::: Extracted records
Lemma X17_analyzer_error_witness :
  exists msg : string,
    get (main.analysis ta_stub unit (fun _ => None) (fun _ _ => NaN)
           no_low_upload (lower (last_component "gold.csv")) "1h" 1900%Q)
      "message" = Some (VStr msg) /\
    analyze_upload no_low_upload = HTTPException 400 (VStr msg).
Proof.
  apply (X17_analyzer_error_becomes_400 ta_stub unit (fun _ => None)
           (fun _ _ => NaN) str_of_text (fun _ _ _ => true)
           no_low_upload "gold.csv" "1h" "u1" 1900%Q tt).
  - reflexivity.
  - discriminate.
  - reflexivity.
  - reflexivity.
  - reflexivity.
  - vm_compute. reflexivity.
Defined.

Lemma X19_malformed_document_witness :
  firebase_service.get_user_stats float_rejects true
    (Ok [ ("doc1"%string, unpriced_document) ])
  = firebase_service._mock_user_stats.
Proof.
  apply (X19_malformed_document_gives_mock_statistics float_rejects
           [ ("doc1"%string, unpriced_document) ] "doc1" unpriced_document).
  - simpl. tauto.
  - right.
    exists [ ("action", VStr "BUY"); ("outcome", VStr "WIN");
             ("pnl", VStr "n/a") ]%string.
    exists (VStr "n/a").
    repeat split; try reflexivity.
    eexists. reflexivity.
Defined.

Lemma X2_nan_rsi_witness :
  rsi_rule (quiet 100%Q 95%Q 105%Q) ([], []) = ([], []).
Proof.
  apply (proj1 (proj2 (X2_nan_inputs_cast_no_vote
                         (quiet 100%Q 95%Q 105%Q) ([], [])))).
  reflexivity.
Defined.

Lemma X14_position_size_witness :
  exists position_size : float,
    risk.calculate_position_size 10000%Q 50%Q 2%Q
    = Ok (round position_size 2) /\
    get (match main.risk_calculator 10000%Q 50%Q 2%Q with
         | Returns d => d
         | _ => []
         end) "position_size"
    = Some (VFloat (round position_size 4)).
Proof.
  apply (X14_position_size_without_validation 10000%Q 50%Q 2%Q).
  reflexivity.
Defined.

Lemma X16_failed_upload_witness :
  analyze_upload full_disk_upload
  = HTTPException 500
      (VStr "Analysis failed: [Errno 28] No space left on device").
Proof.
  apply (proj2 (proj2 (X16_only_a_failed_upload_gives_500 ta_stub unit
                         (fun _ => None) (fun _ _ => NaN) str_of_text
                         (fun _ _ _ => true) full_disk_upload "1h" "u1"
                         1900%Q))
           "gold.csv"%string "[Errno 28] No space left on device"%string).
  - reflexivity.
  - discriminate.
  - reflexivity.
  - reflexivity.
  - reflexivity.
Defined.

Lemma X21_unsupported_extension_witness :
  analyze_upload notes_upload
  = HTTPException 400 (VStr "Unsupported file type. Use JPG, PNG, or CSV.") /\
  simple_upload notes_upload "1h"
  = HTTPException 500
      (VStr "Analysis failed: Unsupported file type. Use JPG, PNG, or CSV.").
Proof.
  apply (X21_simple_handler_never_answers_400 (hd ""%string)
           (fun lo _ => lo) (fun a _ => a) 0%Q
           (fun _ detail => str_of_text detail) unit ta_stub
           (fun _ => None) (fun _ _ => NaN) str_of_text (fun _ _ _ => true)
           notes_upload "1h" "u1" 1900%Q) with (name := "notes.txt"%string).
  - reflexivity.
  - discriminate.
  - reflexivity.
Defined.

Lemma X22_any_timeframe_witness :
  (exists detail,
     main.analyze ta_stub unit (fun _ => None) (fun _ _ => NaN) str_of_text
       (fun _ _ _ => true) dated_upload "2h" "u1" 1900%Q
     = HTTPException 400 detail) /\
  exists body signal : dict,
    simple_upload dated_upload "2h" = Returns body /\
    get body "file_processed" = Some (VStr "gold.CSV") /\
    get body "signal" = Some (VDict signal) /\
    get signal "timeframe" = Some (VStr "2h").
Proof.
  apply (X22_simple_handler_accepts_any_timeframe (hd ""%string)
           (fun lo _ => lo) (fun a _ => a) 0%Q
           (fun _ detail => str_of_text detail) unit ta_stub
           (fun _ => None) (fun _ _ => NaN) str_of_text (fun _ _ _ => true)
           dated_upload "gold.CSV" "2h" "u1" 1900%Q tt).
  - reflexivity.
  - discriminate.
  - reflexivity.
  - reflexivity.
  - reflexivity.
Defined.

Lemma X23_simple_signal_witness :
  exists signal : dict,
    get simple_body "signal" = Some (VDict signal) /\
    leb 1800%Q (price signal "entry") = true /\
    leb (price signal "entry") 2100%Q = true /\
    ((get signal "action" = Some (VStr "BUY") /\
      leb (price signal "stop_loss") (price signal "entry") = true /\
      leb (price signal "entry") (price signal "take_profit") = true) \/
     (get signal "action" = Some (VStr "SELL") /\
      leb (price signal "take_profit") (price signal "entry") = true /\
      leb (price signal "entry") (price signal "stop_loss") = true)).
Proof.
  apply (X23_simple_signal_levels (hd ""%string) (fun lo _ => lo)
           (fun a _ => a) 0%Q (fun _ detail => str_of_text detail) unit
           dated_upload "2h" "u1" simple_body).
  - intros lo hi H. split; apply leb_Fin; [apply Qle_refl | exact H].
  - intros [|action actions] H; [congruence | left; reflexivity].
  - vm_compute. reflexivity.
Defined.

(** Two wins and a loss out of three signals: a win rate of 66.7, and the
    integer [0] for a sum without terms. *)
Example statistics_of_three_trades :
  firebase_service.get_user_stats float_rejects true (Ok three_trades)
  = [ ("total_signals", VInt 3); ("wins", VInt 2); ("losses", VInt 1);
      ("win_rate", VFloat 66.7%Q); ("total_pnl", VInt 0);
      ("avg_confidence", VFloat 78.5%Q); ("best_timeframe", VStr "1h") ]%string.
Proof. vm_compute. reflexivity. Qed.

(** Risking 2% of 10000 with a stop loss of 50. *)
Example risk_of_two_percent :
  main.risk_calculator 10000%Q 50%Q 2%Q
  = Returns
      [ ("account_size", VFloat 10000%Q); ("risk_percentage", VFloat 2%Q);
        ("risk_amount", VFloat 200%Q); ("stop_loss", VFloat 50%Q);
        ("position_size", VFloat 4%Q); ("max_loss", VFloat 200%Q);
        ("potential_profit", VFloat 400%Q);
        ("reward_risk_ratio", VFloat 2%Q);
        ("recommendations",
          VDict [ ("conservative", VFloat 2%Q); ("normal", VFloat 4%Q);
                  ("aggressive", VFloat 6%Q) ]) ]%string.
Proof. vm_compute. reflexivity. Qed.

Example annotated_png :
  annotate.annotated_path "uploads/chart.png" = "uploads/chart_annotated.png"%string.
Proof. reflexivity. Qed.

Example annotated_jpeg :
  annotate.annotated_path "uploads/chart.jpeg" = "uploads/chart.jpeg"%string.
Proof. reflexivity. Qed.

(** Both replacements apply to a path that holds both texts. *)
Example annotated_twice :
  annotate.annotated_path "charts.png/gold.jpg"
  = "charts_annotated.png/gold_annotated.jpg"%string.
Proof. reflexivity. Qed.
::::::
> [Exercise objective] Out of the data above, return each line where the word "unit" can be found.

> [Written solution]
    get (main.analysis ta_stub unit (fun _ => None) (fun _ _ => NaN)
  apply (X17_analyzer_error_becomes_400 ta_stub unit (fun _ => None)
  apply (proj2 (proj2 (X16_only_a_failed_upload_gives_500 ta_stub unit
           (fun _ detail => str_of_text detail) unit ta_stub
     main.analyze ta_stub unit (fun _ => None) (fun _ _ => NaN) str_of_text
           (fun _ detail => str_of_text detail) unit ta_stub
           (fun a _ => a) 0%Q (fun _ detail => str_of_text detail) unit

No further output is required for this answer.